Project Info
Project Description
The Dutch Reformed Church, with gables on the eastern and western walls, but no tower, was completed in 1755. It is similar in style to the ones in Negapatnam and Cochin in India, even including the walls. It is built on the site of an earlier Portuguese convent. Around the church and within the walls is a small graveyard.
It was a Sunday, a weekend I was spending in Galle, sometime in the 1970’s. Sitting on the verandah of the New Oriental Hotel, in the Fort of Galle with my father, the late R. L. Brohier, a waiter mentioned that a few days before , in the garden of the Dutch Church next door to the hotel, the earth had caved in. I walked across to investigate.
Yes, the earth on the north-side of the Church had fallen in, leaving an entrance hole large enough to creep into. Adventurous as I was wont to be, cautiously on my belly hands and knees scraping, I crawled my way down. A few feet in, I found I was in a chamber where I was able to stand up.

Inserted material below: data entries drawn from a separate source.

(** * PocketBase [apis] package: the api router, its error handler, the
      static admin UI handler and the installer redirect; and the access
      rule core the specification describes around it.

    The Go code of [apis/base.go] is embedded function by function.  The
    packages it calls (net/http, net/url, path/filepath, io/fs, echo, cast,
    rest, daos, store) appear as modules of the same name holding the part
    of their behaviour the code relies on.  Definitions come first, the
    properties follow in the second half. *)

From Stdlib Require Import ZArith Ascii String.
From stdpp Require Import base option list strings gmap.

#[local] Set Warnings "-register-all".

Local Open Scope string_scope.
Local Open Scope Z_scope.

(** ** net/http *)

Module http.
Definition StatusOK : Z := 200.
Definition StatusTemporaryRedirect : Z := 307.
Definition StatusBadRequest : Z := 400.
Definition StatusNotFound : Z := 404.
Definition MethodGet : string := "GET".
Definition MethodHead : string := "HEAD".

(** The 5xx class of status codes. *)
Definition isServerError (code : Z) : bool :=
  (500 <=? code) && (code <=? 599).
End http.

(** ** Errors

    The dynamic types the error handler switches on: [*echo.HTTPError],
    [*rest.ApiError], and every other error value, kept as its text. *)

Inductive error : Type :=
| ofHTTPError (v : HTTPError)
| ofApiError (v : ApiError)
| errorString (text : string)
with HTTPError : Type :=
| mkHTTPError (Code : Z) (Message : string) (Internal : option error)
with ApiError : Type :=
| mkApiError (Code : Z) (Message : string) (rawData : option error).

Module rest.
Definition Code (e : ApiError) : Z :=
  match e with mkApiError code _ _ => code end.
Definition Message (e : ApiError) : string :=
  match e with mkApiError _ msg _ => msg end.
Definition RawData (e : ApiError) : option error :=
  match e with mkApiError _ _ raw => raw end.

(** Modelled from the spec: tools/rest is missing from the sources and
    the spec does not describe it; the constructor keeps the status, the
    message and the raw data it is given. *)
Definition NewApiError (status : Z) (message : string) (data : option error)
  : ApiError :=
  mkApiError status message data.

(** Modelled from the spec: tools/rest is missing from the sources and
    the spec does not describe it; the constructor is read off its name,
    an [ApiError] with net/http's StatusBadRequest and a default message
    in place of an empty one. *)
Definition NewBadRequestError (message : string) (data : option error)
  : ApiError :=
  NewApiError http.StatusBadRequest
    (if String.eqb message ""
     then "Something went wrong while processing your request."
     else message)
    data.
End rest.

(** ** Dynamically typed values and spf13/cast *)

Inductive any : Type :=
| Nil
| Int (n : Z)
| Bool (b : bool).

It was damp and musty of smell. Long stalactites were hanging down, dripping and trickling with water, from a vaulted roof. By the dim light which filtered in I was able to discern a centre pillar from where flowed arches of lime-stone. The place was eerie in atmosphere — so not lingering too long I crept out again, into the sunlight.
“That’s a Burial Chamber”, said my father, when I reported back though he gave me sharp admonition for the danger I had exposed myself to. Knowledgeable as he was, from researching into old records and books, my father then explained that such Burial Chambers had been known to exist, to hold the embalmed remains of eminent personages in Dutch times.
It was to such a Chamber that the body of Gerard Hulft , the Dutch Commander who was killed during the siege of Colombo, was kept. For it is on record that, “the body of General Hulft was received in Galle three days after his untimely death …. and placed within a masonry catalogue in De Groot Kerk for one year. Thereafter, it was lowered into a grave on the right of the pulpit within the Church — the General’s arms and spurs being hung on the wall, over the grave. The following year, 1658, the Dutch conquest of coastal Ceylon being complete, the body of Hulft was removed to the State Dutch Church, within the Colombo Fort, where it was placed in a tomb”.